AVAILABLE RECORDS START

(* ===== verification/PostDeploy.v ===== *)
(** * Initialising a deployment (contracts/ignition/post-deploy-init.ts)

    The script that configures the contracts after deployment: it schedules and executes
    the treasury's configuration through the timelock, sets the executor of the limit-order
    settlement, moves funds and hands over ownership.  It runs against the treasury of
    TreasuryContract.v; other contracts' calls are parameters.  A [script] changes the
    chain and returns or throws; what it prints is left out. *)

From S2P Require Import Prelude JsString JsNumber JsValue JsError TreasuryContract TreasuryAbi.
From Stdlib Require Import Ascii.
Open Scope string_scope.
Open Scope Z_scope.
Open Scope flux_scope.

(** ** The configuration *)

Inductive InitMode := plan | schedule | execute | all.
#[export] Instance InitMode_eq_dec : EqDecision InitMode.
Proof. solve_decision. Defined.

(** A bigint, number or string of the configuration is a dynamic value; addresses and
    aliases are texts. *)
Record AllowedTokenConfig := { at_token : string; at_allowed : bool; at_delay : jsval }.
Record AllowedRecipientConfig := { ar_recipient : string; ar_allowed : bool; ar_delay : jsval }.
Record DailySpendCapConfig := { dc_token : string; dc_amount : jsval; dc_delay : jsval }.
Record SpenderApprovalConfig :=
  { sa_token : string; sa_spender : string; sa_amount : jsval; sa_delay : jsval }.
Record SpenderRevocationConfig := { sr_token : string; sr_spender : string; sr_delay : jsval }.

Record TreasuryInitConfig := {
  tc_allowedTokens : list AllowedTokenConfig;
  tc_allowedRecipients : list AllowedRecipientConfig;
  tc_dailySpendCaps : list DailySpendCapConfig;
  tc_spenderApprovals : list SpenderApprovalConfig;
  tc_spenderRevocations : list SpenderRevocationConfig;
}.

Record LimitOrderSettlementConfig := {
  ls_restrictedExecutor : option string;
  ls_onlyRestrictedExecutor : option bool;
}.

Record NativeTransferConfig := { nt_to : string; nt_amount : jsval; nt_sender : option string }.
Record TokenConfig := { tm_token : string; tm_to : string; tm_amount : jsval; tm_sender : option string }.
Record OwnershipTransferConfig :=
  { ot_contract : string; ot_newOwner : string; ot_sender : option string }.

Record DeploymentConfig := {
  dp_source_ignition : bool;
  dp_deploymentId : option string;
  dp_deploymentsDir : option string;
  dp_futureIds : list (string * string);
  dp_addresses : gmap string string;
}.

Record PostDeployInitConfig := {
  cfg_deployment : option DeploymentConfig;
  cfg_autoMineTimelockOnLocal : option bool;
  cfg_executeCaller : option string;
  cfg_defaultFundingSender : option string;
  cfg_treasury : TreasuryInitConfig;
  cfg_limitOrderSettlement : option LimitOrderSettlementConfig;
  cfg_nativeTransfers : list NativeTransferConfig;
  cfg_tokenMints : list TokenConfig;
  cfg_tokenTransfers : list TokenConfig;
  cfg_ownershipTransfers : list OwnershipTransferConfig;
}.

(** ** Reading it *)

Definition ZERO_ADDRESS : string := "0x0000000000000000000000000000000000000000".

Definition DEFAULT_DEPLOYMENT_FUTURE_IDS : list (string * string) :=
  [("token", "FluxCoreModule#FluxToken"); ("treasury", "FluxCoreModule#FluxSwapTreasury");
   ("factory", "FluxCoreModule#FluxSwapFactory"); ("router", "FluxCoreModule#FluxSwapRouter");
   ("settlement", "FluxCoreModule#FluxSignedOrderSettlement");
   ("manager", "FluxCoreModule#FluxMultiPoolManager");
   ("poolFactory", "FluxCoreModule#FluxPoolFactory");
   ("buybackExecutor", "FluxCoreModule#FluxBuybackExecutor");
   ("revenueDistributor", "FluxCoreModule#FluxRevenueDistributor");
   ("weth", "FluxCoreModule#MockWETH"); ("mockUsdt", "FluxCoreModule#mockUsdt");
   ("mockUsdc", "FluxCoreModule#mockUsdc"); ("mockWbtc", "FluxCoreModule#mockWbtc")].

Definition mode_of (s : string) : option InitMode :=
  if String.eqb s "plan" then Some plan else if String.eqb s "schedule" then Some schedule
  else if String.eqb s "execute" then Some execute else if String.eqb s "all" then Some all else None.

(** The loop over the arguments, from the mode and path of the environment. *)
Fixpoint parse_args (argv : list string) (mode configPath : string) : res js_error (string * string) :=
  match argv with
  | [] => Ok (mode, configPath)
  | arg :: rest =>
    if String.eqb arg "--mode" then
      match rest with
      | [] => Throw (Error "Unsupported --mode value: <empty>")
      | value :: rest' =>
        match mode_of value with
        | Some _ => parse_args rest' value configPath
        | None => Throw (Error ("Unsupported --mode value: " ++ value))
        end
      end
    else if String.eqb arg "--init-config" then
      match rest with
      | [] => Ok (mode, configPath)
      | value :: rest' => parse_args rest' mode value
      end
    else parse_args rest mode configPath
  end.

Definition parseCliArgs (env_mode env_config : option string) (argv : list string)
  : res js_error (InitMode * string) :=
  let* r := parse_args argv (default "plan" env_mode)
              (default "./ignition/parameters/post-deploy-init.local.sample.json5" env_config) in
  match mode_of (fst r) with
  | Some mode => Ok (mode, snd r)
  | None => Throw (Error ("Unsupported init mode: " ++ fst r))
  end.

Definition normalizeBigInt (value : jsval) (fallback : Z) : res js_error Z :=
  match value with
  | VUndef => Ok fallback
  | VBig z => Ok z
  | VNum _ => to_bigint value
  | VStr s => to_bigint (VStr (trim s))
  | VNull => Throw (type_error "trim" value)
  | _ => Throw (Error "value.trim is not a function")
  end.

Definition is_hex (c : ascii) : bool := is_hex_lower (lower_char c).

(** The pattern of 40 hexadecimal digits; this [isAddress] does not look at checksums. *)
Definition is_address_pattern (value : string) : bool :=
  match value with
  | String c (String x t) =>
    Ascii.eqb c "0" && Ascii.eqb x "x" && Nat.eqb (String.length t) 40 && all_chars is_hex t
  | _ => false
  end.

Definition quoted (s : string) : string := String (chr 34) (s ++ String (chr 34) EmptyString).

Definition AddressBook : Type := gmap string string.

Definition resolveAddressLike (value : string) (addressBook : AddressBook) : res js_error string :=
  if String.eqb value "native" then Ok ZERO_ADDRESS
  else if is_address_pattern value then Ok value
  else match addressBook !! value with
  | Some a => Ok a
  | None => Throw (Error ("Address alias " ++ quoted value ++ " is not available in the resolved address book"))
  end.

(** The chain's file of deployed addresses, read and parsed, is the parameter. *)
Definition resolveAddressBook (read_deployed : option string -> string -> res js_error jsval)
    (deployment : option DeploymentConfig) (chainId : Z) : res js_error AddressBook :=
  match deployment with
  | None => Ok ∅
  | Some d =>
    if negb (dp_source_ignition d || match dp_deploymentId d with Some _ => true | None => false end)
    then Ok (dp_addresses d)
    else
      let* deployedAddresses :=
        read_deployed (dp_deploymentsDir d) (default ("chain-" ++ dec chainId) (dp_deploymentId d)) in
      Ok (foldl (fun book entry =>
            match book !! fst entry with
            | Some _ => book
            | None =>
              let futureId := default (snd entry)
                (snd <$> find_first (fun e => String.eqb (fst e) (fst entry)) (dp_futureIds d)) in
              match get futureId deployedAddresses with
              | VStr resolved =>
                if is_address_pattern resolved then <[fst entry := resolved]> book else book
              | _ => book
              end
            end) (dp_addresses d) DEFAULT_DEPLOYMENT_FUTURE_IDS)
  end.

(** ** The chain *)

(** The settlement contract's executor policy (FluxSignedOrderSettlement.sol). *)
Record settlement := {
  st_owner : address;
  st_restrictedExecutor : address;
  st_onlyRestrictedExecutor : bool;
}.

Definition setRestrictedExecutor (sender executor : address) (s : settlement) : res string settlement :=
  guard* sender =? st_owner s or "OwnableUnauthorizedAccount" in
  Ok {| st_owner := st_owner s; st_restrictedExecutor := executor;
        st_onlyRestrictedExecutor := st_onlyRestrictedExecutor s |}.

Definition setExecutorRestriction (sender : address) (restricted : bool) (s : settlement)
  : res string settlement :=
  guard* sender =? st_owner s or "OwnableUnauthorizedAccount" in
  guard* negb (restricted && (st_restrictedExecutor s =? 0))
  or "FluxSignedOrderSettlement: ZERO_EXECUTOR" in
  Ok {| st_owner := st_owner s; st_restrictedExecutor := st_restrictedExecutor s;
        st_onlyRestrictedExecutor := restricted |}.

(** Transactions to contracts that are parameters: they leave the treasury and the
    settlement as they are. *)
Inductive other_tx :=
| SendNative (to : string) (amount : Z)
| MintToken (token to : string) (amount : Z)
| TransferToken (token to : string) (amount : Z)
| TransferOwnership (contract newOwner : string).

Inductive sent :=
| SentCall (from : string) (k : call)
| SentExecutor (from executor : string)
| SentRestriction (from : string) (restricted : bool)
| SentOther (from : string) (tx : other_tx).

Record chain := {
  ch_treasury : treasury;
  ch_settlement : settlement;
  ch_time : Z;
  ch_sent : list sent;
}.

Definition script (A : Type) : Type := chain -> chain * res js_error A.
Definition sret {A} (r : res js_error A) : script A := fun ch => (ch, r).
Definition sbind {A B} (m : script A) (k : A -> script B) : script B := fun ch =>
  match m ch with
  | (ch', Ok a) => k a ch'
  | (ch', Throw e) => (ch', Throw e)
  end.
Notation "'step*' x <- m ; k" := (sbind m (fun x => k))
  (at level 200, x name, m at level 100, k at level 200, right associativity) : flux_scope.

(** Reading the treasury. *)
Definition reads {A} (f : treasury -> res js_error A) : script A := fun ch => (ch, f (ch_treasury ch)).

(** [for (const a of l) { .. }] *)
Fixpoint for_each {A} (f : A -> script unit) (l : list A) : script unit :=
  match l with
  | [] => sret (Ok tt)
  | a :: l => sbind (f a) (fun _ => for_each f l)
  end.

(** A loop that collects. *)
Fixpoint collect_each {A B} (f : A -> script (option B)) (l : list A) : script (list B) :=
  match l with
  | [] => sret (Ok [])
  | a :: l =>
    sbind (f a) (fun b => sbind (collect_each f l) (fun bs =>
      sret (Ok (match b with Some b => b :: bs | None => bs end))))
  end.

(** ** The operations of the configuration *)

(** [tl_operation] is the operation the encoded arguments are: [getOperationId] is its
    hash and [execute] its execution. *)
Record TimelockOperation := {
  tl_kind : string;
  tl_description : string;
  tl_delay : Z;
  tl_desiredStateDescription : string;
  tl_isAlreadyApplied : treasury -> res js_error bool;
  tl_operation : res js_error timelock_op;
}.

Section operations.
Context `{AbiEncoder}.
Variable addressBook : AddressBook.
Variable treasuryMinDelay : Z.

Definition bool_text (b : bool) : string := if b then "true" else "false".

Definition allowed_token_operation (item : AllowedTokenConfig) : res js_error TimelockOperation :=
  let* token := resolveAddressLike (at_token item) addressBook in
  let desired := at_allowed item in
  let* delay := normalizeBigInt (at_delay item) treasuryMinDelay in
  Ok {| tl_kind := "setAllowedToken"; tl_description := "允许 Treasury 使用代币 " ++ token;
        tl_delay := delay;
        tl_desiredStateDescription := "allowedTokens[" ++ token ++ "] = " ++ bool_text desired;
        tl_isAlreadyApplied := fun c =>
          let* t := encodeAddress (VStr token) in Ok (Bool.eqb (is_ (allowedTokens c) t) desired);
        tl_operation := hashed_operation "hashSetAllowedToken" [VStr token; VBool desired] |}.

AVAILABLE RECORDS END

TASK DIRECTIONS =>
Your reply should hold all the lines from the listing above in which "treasuryMinDelay" appears.

SOLUTION TO THIS TASK =>
Variable treasuryMinDelay : Z.
  let* delay := normalizeBigInt (at_delay item) treasuryMinDelay in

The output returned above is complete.